Due to some recent changes in her owner’s life, former SAFE horse Sasha is now looking for a new home. She is available as a SAFE-Assisted placement, which means that SAFE will be overseeing her adoption while she remains in the care of her current adopter, who has provided us with a wealth of wonderful information about this horse, as you will see below. Sasha has been given the very best care by her adopter over the past four years, and we are hopeful that we can find an equally great new home for this lovely mare.
Here is the information that was provided by Sasha’s current owner:
Sasha’s training and accomplishments:
- She was in training with Amber Luce.
- She is seat/leg trained and very responsive to light pressure.
- She was mainly being trained for Dressage, but was also ridden hunt seat and western.
- She goes W/T/C.
- She backs, turns on the forehand and haunches.
- She was learning to walk/trot laterally (half-pass).
- She is voice-trained on the lunge line and is also very sensitive to your body position, which tells her to stop, change gaits, or reverse (I am happy to demonstrate this if it doesn’t make sense).
- She is a great showmanship/halter horse. Very easy to handle (trotting in hand, backing through cones, turning on her haunches, squaring up—all the usual stuff).
- Good with getting in/out of the trailer.
- Good for the farrier.
- Stands calmly in the cross-ties.
- I had my 10-yr old daughter taking lessons on her and riding her at the SAFE show in walk and walk/trot classes. When she’s being handled regularly she’s not so high-energy.
- She loves the show ring and any attention she gets with cameras and people. She’s also great with other horses in the arena (in fact, it seems to give her confidence).
- She’s a very quick learner and extremely intelligent.
Things she will need work on:
- She’s getting better about baths, but I don’t cross-tie her while bathing because she has a tendency to back up and pull if she doesn’t like the water. She’ll usually just stand when I bathe her with a little bit of dancing.
- She requires being saddled slowly. She doesn’t like the girth tightened right away and she’ll dance in the cross-ties. I’ve been working with her on this when we are done working—I unsaddle her and saddle her and she’s been good standing for that lately.
- She is still wary of the clippers. She’s fine if you clip her fetlocks on her back legs, but a little antsy when you try to do the front legs. You can clip her bridle path slowly and carefully—it just tickles so she gets a little shaky with her head. You can sort of clip her whiskers—she tries to eat the clippers or she dances because it’s ticklish. I haven’t been able to clip her ear hair, but I think it helps keep the flies out when they have ear hair anyway.
- Spray bottles are the devil. I haven’t had success curing her of this yet. There is hope as she used to be deathly afraid of velcro, but no issues with that.
- She is very dramatic and needs to have the extra time taken with putting her saddle, blanket, etc on. If you respect her, she’ll respect you.

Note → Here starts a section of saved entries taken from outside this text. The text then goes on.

(** "Apply damping" (lines 234-237). *)
Definition apply_damping (u : Uniforms) (i3 : nat)
    (velocities : list number) : list number :=
  let damping := 1 - velocityDamping u in
  let velocities := <[i3 := velocities.[i3] * damping]> velocities in
  let velocities :=
    <[(i3 + 1)%nat := velocities.[(i3 + 1)%nat] * damping]> velocities in
  <[(i3 + 2)%nat := velocities.[(i3 + 2)%nat] * damping]> velocities.

(** "Update position" (lines 240-242). *)
Definition update_position (u : Uniforms) (i3 : nat)
    (velocities positions : list number) : list number :=
  let positions :=
    <[i3 := positions.[i3] + velocities.[i3] * timeScale u]> positions in
  let positions :=
    <[(i3 + 1)%nat :=
        positions.[(i3 + 1)%nat] + velocities.[(i3 + 1)%nat] * timeScale u]>
      positions in
  <[(i3 + 2)%nat :=
      positions.[(i3 + 2)%nat] + velocities.[(i3 + 2)%nat] * timeScale u]>
    positions.

(** "Box loop" (lines 245-248). *)
Definition box_loop (u : Uniforms) (i3 : nat)
    (positions : list number) : list number :=
  let halfExtent := boundHalfExtent u in
  let positions :=
    <[i3 := (positions.[i3] + halfExtent) mod (2 * halfExtent) - halfExtent]>
      positions in
  let positions :=
    <[(i3 + 1)%nat :=
        (positions.[(i3 + 1)%nat] + halfExtent) mod (2 * halfExtent) - halfExtent]>
      positions in
  <[(i3 + 2)%nat :=
      (positions.[(i3 + 2)%nat] + halfExtent) mod (2 * halfExtent) - halfExtent]>
    positions.

(** One iteration of the loop over the particles (lines 191-248). *)
Definition particle (u : Uniforms) (i : nat) (g : Geometry) : option Geometry :=
  let positions := position g in
  let velocities := velocity g in
  let particleMasses := particleMass g in
  let i3 := (i * 3)%nat in
  f ← forces u positions particleMasses i;
  let velocities := update_velocity u i3 f velocities in
  let velocities := apply_speed_limit u i3 velocities in
  let velocities := apply_damping u i3 velocities in
  let positions := update_position u i3 velocities positions in
  let positions := box_loop u i3 positions in
  Some {| position := positions; velocity := velocities;
          particleMass := particleMasses |}.
Definition update_memory (memory_id : Z) (content : string)
    (importance : option Z) (scope : string) : M pyval :=
  let payload : gmap string pyval := ∅ in
  let payload :=
    if nonempty content
    then <["content" := PyStr content]> payload else payload in
  let payload :=
    match importance with
    | Some i => <["importance" := PyInt i]> payload
    | None => payload
    end in
  let payload :=
    if nonempty scope
    then <["scope" := PyStr scope]> payload else payload in
  _patch ("memory/" +:+ pretty memory_id) (Some payload).

Definition delete_memory (memory_id : Z) : M pyval :=
  _delete ("memory/" +:+ pretty memory_id).

Definition get_usage : M pyval := _get "usage" None.

(** *** Documents and sessions *)

Definition ingest_document (text document_type project_id : string)
    : M pyval :=
  let payload : gmap string pyval := <["text" := PyStr text]> ∅ in
  let payload :=
    if nonempty document_type
    then <["document_type" := PyStr document_type]> payload
    else payload in
  let payload :=
    if nonempty project_id
    then <["project_id" := PyStr project_id]> payload else payload in
  _post "ingest" (Some payload).

Definition save_session_summary (summary project_id : string) : M pyval :=
  let payload : gmap string pyval := <["summary" := PyStr summary]> ∅ in
  let payload :=
    if nonempty project_id
    then <["project_id" := PyStr project_id]> payload else payload in
  _post "session-summary" (Some payload).

(** *** Import, export, versions *)

Definition export_memories : M pyval := _get "export" None.

Definition import_memories (memories : list pyval) : M pyval :=
  _post "import" (Some (<["memories" := PyList memories]> ∅)).

Definition get_memory_versions (memory_id : Z) : M pyval :=
  _get ("memory/" +:+ pretty memory_id +:+ "/versions") None.

(** *** Team and collaboration *)

Definition get_team_members (project_id : string) : M pyval :=
  let params : gmap string pyval := ∅ in
  let params :=
    if nonempty project_id
    then <["project_id" := PyStr project_id]> params else params in
  _get "team/members" (Some params).

Definition invite_team_member (email project_id role : string) : M pyval :=
  _post "team/invite"
    (Some
       (<["email" := PyStr email]>
          (<["project_id" := PyStr project_id]>
             (<["role" := PyStr role]> ∅)))).

Definition remove_team_member (member_id : Z) : M pyval :=
  _delete ("team/remove/" +:+ pretty member_id).
(** The log line of the sender lookup, whose error is only reported. *)
Definition senderInfoLog (env : Env) (db : Store) (uid : uint) : list Event :=
  if fail_sender_lookup env then [Log LogSenderInfoError]
  else match firstClientByUser db uid with
       | None => [Log LogSenderInfoError]
       | Some _ => []
       end.

(** The notification goroutines of a channel message: one per member row
    whose user differs from the sender, in member order. *)
Fixpoint channelNotifications (sender : uint) (channelName senderName content : string)
    (data : NotificationData) (members : list Client.t) : list Event :=
  match members with
  | [] => []
  | member :: rest =>
      if Client.UserID member =? sender
      then channelNotifications sender channelName senderName content data rest
      else Notify (FormatUint (Client.UserID member))
                  ("New message in " ++ channelName)%string
                  (senderName ++ ": " ++ channelPreview content)%string
                  data
           :: channelNotifications sender channelName senderName content data rest
  end.

Inductive ReadResult :=
| ReadError (unexpectedClose : bool)
| ReadMessage (message : bytes).
(** * Stream source *)

(** Claim C8: loading ["not-a-url"] is rejected with an alert and leaves the
    current URL, position, duration and playing flag as they were (only the
    text input holds the typed text); loading ["https://host/new.m3u8"] is
    accepted, makes it the current URL and resets position and duration to 0
    and the playing flag to false. *)
Theorem C8_load_stream : forall s : Screen,
  let r := loadStream s "not-a-url"%string in
  let a := loadStream s "https://host/new.m3u8"%string in
  currentVideoUrl (fst r) = currentVideoUrl s
  /\ position (fst r) = position s
  /\ duration (fst r) = duration s
  /\ isPlaying (fst r) = isPlaying s
  /\ fst r = set_inputVideoUrl s "not-a-url"%string
  /\ snd r = [AlertMsg "Invalid URL" "Please enter a valid stream URL."]
  /\ currentVideoUrl (fst a) = "https://host/new.m3u8"%string
  /\ position (fst a) = 0
  /\ duration (fst a) = 0
  /\ isPlaying (fst a) = false
  /\ snd a = [AlertMsg "URL Changed" "New stream source loaded."].
Proof.
  intros s. repeat split; reflexivity.
Qed.

(** * Overlay timer *)

(** Claim C5 fails on the code: [fadeInControls] clears the pending timer
    and only then starts the fade-in animation whose completion callback arms
    the next timer.  Two calls in a row while playing: the second call's
    [clearTimeout] finds no timer yet, starting its animation stops the first
    one, whose callback arms a timer at once, and the second animation's end
    arms another one without clearing the first: two hide timers pending. *)
Theorem C5_two_fade_ins_leave_two_timers :
  Overlay.pending (Overlay.run Overlay.init
                     [Overlay.EvFadeIn true; Overlay.EvFadeIn true]) = 1%nat
  /\ Overlay.pending (Overlay.run Overlay.init
                        [Overlay.EvFadeIn true; Overlay.EvFadeIn true;
                         Overlay.EvAnimationEnd]) = 2%nat
  /\ Overlay.timers (Overlay.run Overlay.init
                       [Overlay.EvFadeIn true; Overlay.EvFadeIn true;
                        Overlay.EvAnimationEnd]) = [1; 2]%nat.
Proof. repeat split; reflexivity. Qed.
Lemma ensure_2d_inv (x x2 : ndarray) :
  ensure_2d x = Ok x2 -> ndim x = 1 /\ x2 = reshape_col x.
Proof.
  unfold ensure_2d. destruct (Nat.eqb_spec (ndim x) 1); intros H.
  - injection H as <-. split; [assumption|reflexivity].
  - discriminate.
Qed.

Lemma sample_block_block (x : ndarray) (n : nat) (x2 : ndarray) :
  sample_block x n x2 -> block n 1 x2 /\ data x2 = data x.
Proof.
  intros (Hwf & Hlen & He). apply ensure_2d_inv in He as [Hd ->].
  unfold wf, ndim, len in *. destruct (shape x) as [|m [|? ?]]; try discriminate.
  injection Hlen as ->. simpl in Hwf.
  unfold block, reshape_col, size. simpl. rewrite <- Hwf.
  split; [split|]; [f_equal; lia|lia|reflexivity].
Qed.

Lemma chunks_length (d n : nat) (l : list float64) :
  length (chunks d n l) = n.
Proof.
  revert l. induction n as [|n IH]; intros l; simpl; [reflexivity|].
  now rewrite IH.
Qed.

Lemma chunks_row_length (d n : nat) (l : list float64) :
  length l = n * d -> Forall (fun r => length r = d) (chunks d n l).
Proof.
  revert l. induction n as [|n IH]; intros l Hl; simpl; constructor.
  - rewrite length_firstn. lia.
  - apply IH. rewrite length_skipn. lia.
Qed.

Lemma chunks_concat (d : nat) (rs : list row) :
  Forall (fun r => length r = d) rs ->
  chunks d (length rs) (concat rs) = rs.
Proof.
  induction 1 as [|r rs Hr _ IH]; simpl; [reflexivity|].
  rewrite firstn_app, skipn_app, Hr, Nat.sub_diag. simpl.
  rewrite firstn_all2 by lia. rewrite skipn_all2 by lia.
  rewrite app_nil_r. simpl. now rewrite IH.
Qed.

Lemma block_rows_length (n d : nat) (x : ndarray) :
  block n d x -> length (rows x) = n.
Proof.
  intros [Hs _]. unfold rows. rewrite Hs. apply chunks_length.
Qed.

Lemma block_rows_width (n d : nat) (x : ndarray) :
  block n d x -> Forall (fun r => length r = d) (rows x).
Proof.
  intros [Hs Hl]. unfold rows. rewrite Hs. now apply chunks_row_length.
Qed.

Lemma block_size (n d : nat) (x : ndarray) : block n d x -> size x = n * d.
Proof. intros [_ Hl]. exact Hl. Qed.

Lemma block_nrows (n d : nat) (x : ndarray) : block n d x -> nrows x = n.
Proof. intros [Hs _]. unfold nrows. now rewrite Hs. Qed.

Lemma block_ncols (n d : nat) (x : ndarray) : block n d x -> ncols x = d.
Proof. intros [Hs _]. unfold ncols. now rewrite Hs. Qed.

Lemma block_ndim (n d : nat) (x : ndarray) : block n d x -> ndim x = 2.
Proof. intros [Hs _]. unfold ndim. now rewrite Hs. Qed.

Lemma zip_with_length {A B C} (f : A -> B -> C) (l : list A) (l' : list B) :
  length (zip_with f l l') = Nat.min (length l) (length l').
Proof.
  revert l'. induction l as [|a l IH]; intros [|b l']; simpl; auto.
Qed.

Lemma zip_with_app_nil (n : nat) (rs : list row) :
  length rs = n -> zip_with (@app float64) rs (repeat [] n) = rs.
Proof.
  revert n. induction rs as [|r rs IH]; intros [|n] H; simpl in *;
    try discriminate; [reflexivity|].
  rewrite app_nil_r. f_equal. apply IH. lia.
Qed.

Lemma zip_with_app_width (d d' : nat) (rs rs' : list row) :
  Forall (fun r => length r = d) rs ->
  Forall (fun r => length r = d') rs' ->
  Forall (fun r => length r = d + d') (zip_with (@app float64) rs rs').
Proof.
  intros H. revert rs'. induction H as [|r rs Hr _ IH]; intros rs' H';
    simpl; [constructor|].
  destruct H' as [|r' rs' Hr' H']; constructor.
  - rewrite length_app. lia.
  - now apply IH.
Qed.

Lemma concat_width (d : nat) (rs : list row) :
  Forall (fun r => length r = d) rs ->
  length (concat rs) = length rs * d.
Proof.
  induction 1 as [|r rs Hr _ IH]; simpl; [reflexivity|].
  rewrite length_app, IH, Hr. reflexivity.
Qed.

Lemma hstack_rows_shape (n : nat) (ds : list nat) (bs : list ndarray) :
  Forall2 (block n) ds bs ->
  length (hstack_rows n (map rows bs)) = n /\
  Forall (fun r => length r = list_sum ds) (hstack_rows n (map rows bs)).
Proof.
  induction 1 as [|d b ds bs Hb _ [IHn IHw]]; simpl.
  - split; [apply repeat_length|].
    apply Forall_forall. intros r Hr. now apply repeat_spec in Hr as ->.
  - split.
    + rewrite zip_with_length, IHn, (block_rows_length Hb). lia.
    + apply zip_with_app_width; [eapply block_rows_width; eassumption|].
      exact IHw.
Qed.

(** Blocks of the same number of rows stack, row by row. *)
Lemma hstack_blocks (n : nat) (ds : list nat) (bs : list ndarray) :
  Forall2 (block n) ds bs -> bs <> [] ->
  exists r, hstack bs = Ok r /\ block n (list_sum ds) r /\
            rows r = hstack_rows n (map rows bs).
Proof.
  intros H Hne. destruct (hstack_rows_shape H) as [Hn Hw].
  assert (Hc : forallb (fun y => (ndim y =? 2) && (nrows y =? n)) bs = true).
  { clear -H. induction H as [|d b ds bs Hb _ IH]; simpl; [reflexivity|].
    now rewrite (block_ndim Hb), (block_nrows Hb), !Nat.eqb_refl, IH. }
  assert (Hd : map ncols bs = ds).
  { clear -H. induction H as [|d b ds bs Hb _ IH]; simpl; [reflexivity|].
    now rewrite (block_ncols Hb), IH. }
  destruct bs as [|x bs']; [contradiction|].
  assert (Hx : nrows x = n).
  { inversion H; subst. eapply block_nrows; eassumption. }
  unfold hstack. rewrite Hx, Hc, Hd.
  eexists. split; [reflexivity|]. split.
  - split; [reflexivity|]. cbn [data].
    now rewrite (concat_width Hw), Hn.
  - unfold rows at 1. cbn [shape data].
    rewrite <- Hn at 1. now apply chunks_concat.
Qed.

Lemma hstack_rows2 (n : nat) (rx ry : list row) :
  length ry = n ->
  hstack_rows n [rx; ry] = zip_with (@app float64) rx ry.
Proof.
  intros H. unfold hstack_rows. simpl. now rewrite zip_with_app_nil.
Qed.

Lemma hstack_rows3 (n : nat) (rx ry rz : list row) :
  length rz = n ->
  hstack_rows n [rx; ry; rz]
  = zip_with (@app float64) rx (zip_with (@app float64) ry rz).
Proof.
  intros H. unfold hstack_rows. simpl. now rewrite zip_with_app_nil.
Qed.

(** Blocks whose numbers of rows differ do not stack. *)
Lemma hstack2_mismatch (n m d1 d2 : nat) (x y : ndarray) :
  block n d1 x -> block m d2 y -> n <> m ->
  hstack [x; y] = Err DimensionMismatch.
Proof.
  intros Hx Hy Hnm. unfold hstack. simpl.
  rewrite (block_nrows Hx), (block_nrows Hy).
  destruct (Nat.eqb_spec m n); [congruence|].
  now rewrite !andb_false_r.
Qed.

(** ** The trace monad *)

Lemma bind_lift_ok {A B} (a : A) (f : A -> M B) :
  bind (lift (Ok a)) f = f a.
Proof. unfold bind, lift. now destruct (f a). Qed.

Lemma bind_ok {A B} (t : list event) (a : A) (f : A -> M B) :
  bind (t, Ok a) f = (t ++ trace (f a), outcome (f a)).
Proof. unfold bind, trace, outcome. now destruct (f a). Qed.

Lemma outcome_fmap {A B} (f : A -> B) (m : M A) :
  outcome (fmap f m)
  = match outcome m with Ok a => Ok (f a) | Err e => Err e end.
Proof. destruct m as [t [a|e]]; reflexivity. Qed.

Lemma trace_fmap {A B} (f : A -> B) (m : M A) :
  trace (fmap f m) = trace m.
Proof.
  destruct m as [t [a|e]]; [|reflexivity].
  unfold fmap. rewrite bind_ok. simpl. apply app_nil_r.
Qed.

(** ** Running the two spatial queries *)

Lemma insert_dist_length (d : N) (l : list N) :
  length (insert_dist d l) = S (length l).
Proof.
  induction l as [|h t IH]; simpl; [reflexivity|].
  destruct (d <=? h)%N; simpl; now rewrite ?IH.
Qed.

Lemma sort_dists_length (l : list N) : length (sort_dists l) = length l.
Proof.
  induction l as [|h t IH]; simpl; [reflexivity|].
  now rewrite insert_dist_length, IH.
Qed.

- She had a suspensory injury on her right hind. When I took her to WSU two years ago, they did an MRI and said she wasn’t a candidate for surgery and suggested rest and gave her an injection to help her continue to stretch out her ligaments. She had extensive rehab with rest, Shockwave, IRAP, and PRP. She was kept off of turnout for the past two years (recently put back on turnout to help with her energy level). She was sound enough to be ridden after Shockwave/IRAP, and PRP and has been for the last couple of months—she just needs light riding or she becomes sore. Light riding would be mainly walk/trot 4–5 days a week. She can canter, but it’s hard for her. The vet said she could be ridden 5+ days a week and do W/T/C with monthly injections, but I can’t afford to do that with her.
- She’s UTD on shots, teeth, and worming.
- She’s never needed shoes, just a trim with the farrier at the usual interval of 6–8 weeks.
Recent injury:
The recent injury occurred on January 6th while she was being ridden bareback in the arena. There were about three other horses in the arena as well and all of them (including Sasha) were a bit antsy. Her rider says she was probably feeding off their energy and got a little excited and reared up and lost her footing and fell backward. She suffered a hematoma on the left-side next to her vulva and some cuts around her anus. She ended up going up to Pilchuck for a week because of the swelling on the hematoma as she wasn’t able to pass stool and was in danger of colic. They kept her quiet and fed her liquids and enemas to help her pass. When she returned to my barn a week later, she was on a special diet of wet hay and medicine and could be hand-walked. NW Equine came out about 2–3 weeks after she was back from Pilchuck and removed the blood clots from her hematoma and put in a drain. The drain came out about 3 days later and she healed right up. She is completely healed from that incident and she was cleared mid-February to have turnout and begin work again. Work has consisted of lunging and then I get on her and walk her out. Last week, I have started to do some trot while on her as well as some other work that keeps her engaged (ie turning on the haunches and forehand and backing). She’s been relaxed and easy-going.
Misc:
- She’s registered with the AHA (643581). She’s straight Egyptian and we’re told the last daughter of Snowlion RSI before he passed away.
I love her so much. She is so beautiful I wish I could own her!